Time bound

When I was a young boy I read a story called Intangibles Inc, in which a corporation sells intangibles, such as a purpose to your life. Our trip to Ujjain turned out to be similar. Ujjain has a history older than Rome or Xi’an. One of the most ancient pieces of lore about the city is that it lay at the intersection of the prime meridian and the Tropic of Cancer. This prime meridian is one of the many intangibles that dogged our half day in Ujjain.

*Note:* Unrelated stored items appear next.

(** The rows of a meeting with [left_at] null never exceed a non-zero
    [max_participants]. *)
Definition within_capacity (db : Db) : Prop :=
  ∀ id m n, db.(meetings) !! id = Some m → m.(max_participants) = Some n → n ≠ 0 →
    Z.of_nat (count_current db id) <= n.

(** A user has at most one row with [left_at] null in a live meeting. *)
Definition exclusive (db : Db) : Prop :=
  ∀ k1 k2 p1 p2, db.(participants) !! k1 = Some p1 → db.(participants) !! k2 = Some p2 →
    p1.(p_user_id) = p2.(p_user_id) → p1.(left_at) = None → p2.(left_at) = None →
    live db p1.(p_meeting_id) = true → live db p2.(p_meeting_id) = true → k1 = k2.

Definition fresh_rows (db : Db) : Prop := keys_below db.(participants) db.(next_participant_id).

Definition inv (db : Db) : Prop :=
  unique_rows db ∧ within_capacity db ∧ exclusive db ∧ fresh_rows db.

Lemma live_pm db db' x : db'.(meetings) = db.(meetings) → live db' x = live db x.
Proof. unfold live. by intros ->. Qed.

Lemma count_current_pm db db' id :
  db'.(participants) = db.(participants) → count_current db' id = count_current db id.
Proof. unfold count_current. by intros ->. Qed.

Lemma inv_pm_eq db db' : pm_eq db db' → inv db → inv db'.
Proof.
  intros (Hm & Hp & Hn) (Hu & Hc & He & Hf). unfold inv, unique_rows, within_capacity,
    exclusive, fresh_rows in *. rewrite Hp, Hn. split_and!.
  - done.
  - intros id m n. rewrite Hm, (count_current_pm db db' id Hp). apply Hc.
  - intros ????????. rewrite !(live_pm db db' _ Hm). eauto.
  - done.
Qed.

(** A row of the updated table is the new row at [k] or an old row. *)
Lemma lookup_insert_cases (m : gmap Z Participant) k p' k' q :
  <[k := p']> m !! k' = Some q → (k' = k ∧ q = p') ∨ (k' ≠ k ∧ m !! k' = Some q).
Proof. rewrite lookup_insert_Some. naive_solver. Qed.

(** Replacing the row at [k] by one with the same meeting, user and
    [left_at] changes no count of current rows. *)
Lemma count_current_replace (ps : gmap Z Participant) id k p p' :
  ps !! k = Some p → p'.(p_meeting_id) = p.(p_meeting_id) → p'.(left_at) = p.(left_at) →
  count_rows (is_current id) (<[k := p']> ps) = count_rows (is_current id) ps.
Proof.
  intros Hk Hm Hl. rewrite count_rows_insert, (count_rows_lookup _ ps k p Hk).
  case_bool_decide as H1; case_bool_decide as H2; try done; exfalso;
    unfold is_current in *; simpl in *;
    first [destruct H1; apply H2; split; congruence | destruct H2; apply H1; split; congruence].
Qed.

(** Writing one current row of meeting [id] adds at most one to its count
    and leaves the other meetings' counts. *)
Lemma count_current_write (ps : gmap Z Participant) id id' k p' :
  p'.(p_meeting_id) = id →
  (count_rows (is_current id') (<[k := p']> ps) <=
     count_rows (is_current id') ps + if bool_decide (id' = id) then 1 else 0)%nat.
Proof.
  intros Hm. rewrite count_rows_insert. pose proof (count_rows_delete_le (is_current id') ps k).
  case_bool_decide as H1; case_bool_decide as H2; try lia; exfalso;
    unfold is_current in *; simpl in *; naive_solver.
Qed.

Section preservation.
Context (db db' : Db) (Hinv : inv db).

Lemma inv_status k p p' :
  db.(participants) !! k = Some p →
  p'.(p_meeting_id) = p.(p_meeting_id) → p'.(p_user_id) = p.(p_user_id) →
  p'.(left_at) = p.(left_at) →
  db'.(meetings) = db.(meetings) → db'.(participants) = <[k := p']> db.(participants) →
  db'.(next_participant_id) = db.(next_participant_id) → inv db'.
Proof.
  destruct Hinv as (Hu & Hc & He & Hf). intros Hk Hm Hus Hl Hms Hps Hn.
  (* every row of [db'] projects to a row of [db] at the same key *)
  assert (Hold : ∀ k' q, db'.(participants) !! k' = Some q → ∃ q0,
            db.(participants) !! k' = Some q0 ∧ q.(p_meeting_id) = q0.(p_meeting_id) ∧
            q.(p_user_id) = q0.(p_user_id) ∧ q.(left_at) = q0.(left_at)).
  { intros k' q Hq. rewrite Hps in Hq.
    apply lookup_insert_cases in Hq as [[-> ->]|[_ Hq]]; eauto. }
  split_and!.
  - intros k1 k2 p1 p2 H1 H2 E1 E2.
    destruct (Hold _ _ H1) as (q1 & Q1 & ? & ? & ?), (Hold _ _ H2) as (q2 & Q2 & ? & ? & ?).
    eapply Hu; eauto; congruence.
  - intros id m n. rewrite Hms. unfold count_current. rewrite Hps.
    rewrite (count_current_replace _ _ _ _ _ Hk Hm Hl). apply Hc.
  - intros k1 k2 p1 p2 H1 H2 E1 E2 E3 L1 L2.
    rewrite (live_pm db db' _ Hms) in L1. rewrite (live_pm db db' _ Hms) in L2.
    destruct (Hold _ _ H1) as (q1 & Q1 & M1 & U1 & T1), (Hold _ _ H2) as (q2 & Q2 & M2 & U2 & T2).
    rewrite M1 in L1. rewrite M2 in L2. eapply He; eauto; congruence.
  - intros k' q Hq. rewrite Hn. destruct (Hold _ _ Hq) as (q0 & Q0 & _). eapply Hf; eauto.
Qed.

Lemma inv_join_again id u m k p p' :
  db.(meetings) !! id = Some m → m.(ended_at) = None →
  find_participant db id u = Some (k, p) →
  p'.(p_meeting_id) = id → p'.(p_user_id) = u → p'.(left_at) = None →
  active_participation db u id = false →
  max_reached m.(max_participants) (count_current db id) = false →
  db'.(meetings) = db.(meetings) → db'.(participants) = <[k := p']> db.(participants) →
  db'.(next_participant_id) = db.(next_participant_id) → inv db'.
Proof.
  destruct Hinv as (Hu & Hc & He & Hf).
  intros Hm Hend Hp Hpm Hpu Hpl Hact Hmax Hms Hps Hn.
  destruct (find_participant_Some _ _ _ _ _ Hp) as (Hk & Hkm & Hku).
  rewrite active_participation_false in Hact.
  assert (Hlive : live db id = true) by (apply live_true; eauto).
  split_and!.
  - intros k1 k2 p1 p2 H1 H2 E1 E2. rewrite Hps in H1, H2.
    apply lookup_insert_cases in H1 as [[-> ->]|[Hk1 H1]];
    apply lookup_insert_cases in H2 as [[-> ->]|[Hk2 H2]]; try done.
    + eapply Hu; [exact Hk|exact H2|congruence|congruence].
    + eapply Hu; [exact H1|exact Hk|congruence|congruence].
    + eauto.
  - intros id' m' n Hm' Hmx Hn0. rewrite Hms in Hm'. unfold count_current. rewrite Hps.
    pose proof (count_current_write (participants db) id id' k p' Hpm).
    specialize (Hc _ _ _ Hm' Hmx Hn0). unfold count_current in Hc.
    destruct (decide (id' = id)) as [->|Hne].
    + rewrite bool_decide_eq_true_2 in H by done. simplify_eq.
      apply max_reached_false with (n := n) in Hmax; [|done|done].
      unfold count_current in Hmax. lia.
    + rewrite bool_decide_eq_false_2 in H by done. lia.
  - intros k1 k2 p1 p2 H1 H2 E1 E2 E3 L1 L2.
    rewrite (live_pm db db' _ Hms) in L1. rewrite (live_pm db db' _ Hms) in L2.
    rewrite Hps in H1, H2.
    apply lookup_insert_cases in H1 as [[-> ->]|[Hk1 H1]];
    apply lookup_insert_cases in H2 as [[-> ->]|[Hk2 H2]]; try done.
    + destruct (decide (p2.(p_meeting_id) = id)) as [E|E].
      * eapply Hu; [exact Hk|exact H2|congruence|congruence].
      * pose proof (Hact _ _ H2 ltac:(congruence) E3 E). congruence.
    + destruct (decide (p1.(p_meeting_id) = id)) as [E|E].
      * eapply Hu; [exact H1|exact Hk|congruence|congruence].
      * pose proof (Hact _ _ H1 ltac:(congruence) E2 E). congruence.
    + eauto.
  - intros k' q Hq. rewrite Hn. rewrite Hps in Hq.
    apply lookup_insert_cases in Hq as [[-> _]|[_ Hq]]; eapply Hf; eauto.
Qed.

Lemma inv_end id m t :
  db.(meetings) !! id = Some m →
  db'.(meetings) = <[id := set_ended_at m (Some t)]> db.(meetings) →
  db'.(participants) = db.(participants) →
  db'.(next_participant_id) = db.(next_participant_id) → inv db'.
Proof.
  destruct Hinv as (Hu & Hc & He & Hf). intros Hm Hms Hps Hn.
  (* a meeting live after the update was live before *)
  assert (Hlive : ∀ x, live db' x = true → live db x = true).
  { intros x. rewrite !live_true, Hms. intros (m' & Hx & Hend).
    apply lookup_insert_Some in Hx as [[<- <-]|[_ Hx]]; [done|eauto]. }
  unfold inv, unique_rows, within_capacity, exclusive, fresh_rows in *.
  rewrite Hps, Hn. split_and!; [done| |eauto 10|done].
  intros id' m' n Hm'. rewrite (count_current_pm db db' id' Hps). rewrite Hms in Hm'.
  apply lookup_insert_Some in Hm' as [[<- <-]|[_ Hm']]; [|by apply Hc].
  simpl. by apply Hc.
Qed.

Lemma inv_delete id : db' = delete_meeting_rows db id → inv db'.
Proof.
  destruct Hinv as (Hu & Hc & He & Hf). intros ->.
  assert (Hrow : ∀ k q, (delete_meeting_rows db id).(participants) !! k = Some q →
            db.(participants) !! k = Some q ∧ q.(p_meeting_id) ≠ id).
  { intros k q. simpl. rewrite map_lookup_filter_Some. naive_solver. }
  assert (Hmt : ∀ x m', (delete_meeting_rows db id).(meetings) !! x = Some m' →
            x ≠ id ∧ ∃ m0, db.(meetings) !! x = Some m0 ∧
              m'.(max_participants) = m0.(max_participants) ∧ m'.(ended_at) = m0.(ended_at)).
  { intros x m'. simpl. rewrite lookup_fmap.
    destruct (decide (x = id)) as [->|Hx]; [by rewrite lookup_delete_eq|].
    rewrite lookup_delete_ne by congruence. intros Hm0. split; [done|].
    destruct (db.(meetings) !! x) as [m0|]; [|done].
    simpl in Hm0. simplify_eq. exists m0. case_bool_decide; done. }
  assert (Hlive : ∀ x, live (delete_meeting_rows db id) x = true → live db x = true).
  { intros x. rewrite !live_true. intros (m' & Hx & Hend).
    destruct (Hmt _ _ Hx) as (_ & m0 & ? & _ & ?). exists m0. split; congruence. }
  split_and!.
  - intros k1 k2 p1 p2 H1 H2. apply Hrow in H1 as [H1 _]. apply Hrow in H2 as [H2 _]. eauto.
  - intros x m' n Hx Hmx Hn0. destruct (Hmt _ _ Hx) as (_ & m0 & Hm0 & Hmx0 & _).
    specialize (Hc x m0 n Hm0 ltac:(congruence) Hn0).
    enough (count_current (delete_meeting_rows db id) x <= count_current db x)%nat by lia.
    apply map_subseteq_size, map_filter_subseteq_mono, map_filter_subseteq.
  - intros k1 k2 p1 p2 H1 H2 E1 E2 E3 L1 L2.
    apply Hrow in H1 as [H1 _]. apply Hrow in H2 as [H2 _]. eauto.
  - intros k q Hq. apply Hrow in Hq as [Hq _]. simpl. eauto.
Qed.

End preservation.

Lemma effect_inv db db' : effect db db' → inv db → inv db'.
Proof.
  intros [Hpm|k p p' ? ? ? ? ? ? ?
         |id u m k p p' ? ? ? ? ? ? ? ? ? ? ?|id m t ? ? ? ?|id ?] Hinv.
  - by eapply inv_pm_eq.
  - by eapply inv_status.
  - by eapply inv_join_again.
  - by eapply inv_end.
  - by eapply inv_delete.
Qed.

Lemma step_inv clean parse_datetime tz db db' :
  step clean parse_datetime tz db db' → inv db → inv db'.
Proof. intros [? u now req _]. apply effect_inv, handle_effect. Qed.

Lemma reachable_inv clean parse_datetime tz db0 db :
  inv db0 → reachable clean parse_datetime tz db0 db → inv db.
Proof. intros H0 Hr. induction Hr; eauto using step_inv. Qed.

(** ** Commits of a request *)

(** The states a handler goes through: zero, one or two commits. *)
Inductive commits : Db → Db → Prop :=
  | commits_refl db : commits db db
  | commits_step db now ops d db' : commit now db ops = Some d → commits d db' → commits db db'.

Lemma commit_or_500_commits now db ops ok : commits db (commit_or_500 now db ops ok).2.
Proof.
  destruct (commit_or_500_cases now db ops ok) as [(d & Hc & ->)|(_ & ->)];
    [econstructor; [exact Hc|constructor]|constructor].
Qed.

Lemma join_commits tz db u id now : commits db (join_meeting_tz tz db u id now).2.
Proof.
  unfold join_meeting_tz. repeat case_match; try apply commits_refl; try apply commit_or_500_commits.
  all: eapply commits_step; [eassumption|]; first [apply commits_refl | apply commit_or_500_commits].
Qed.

Different cultures use different prime meridians, and the one that used Ujjain’s longitude is the ancient Hindu culture, whose computational apparatus is still embedded into the religious calendar. The computational recipes can be found as poems in a text called the Surya Siddhanta (which would translate as Solar Treatise). The oldest version of these algorithms comes from a manuscript written before the birth of Alexander, and probably collects together recipes known from significantly older times. This book places Ujjain at the center of its computational cosmos. The standard day, for example, began at the time of sunrise in Ujjain.

As a practical matter, I knew that Ujjain would be like Banaras, full of medieval rituals and 18th century temples located in a city which is older than recorded history. The oldest sites that we know of are ancient temples, and even these are only at about the midway point between us and the oldest known version of the Surya Siddhanta. I had read about parts of temples which were a little less than a thousand years old. I created a detailed map of these locations, although I did not expect to be able to access these spots. I was right. Eventually, walking through Ujjain gave us only an intangible connection to the oldest history of humanity.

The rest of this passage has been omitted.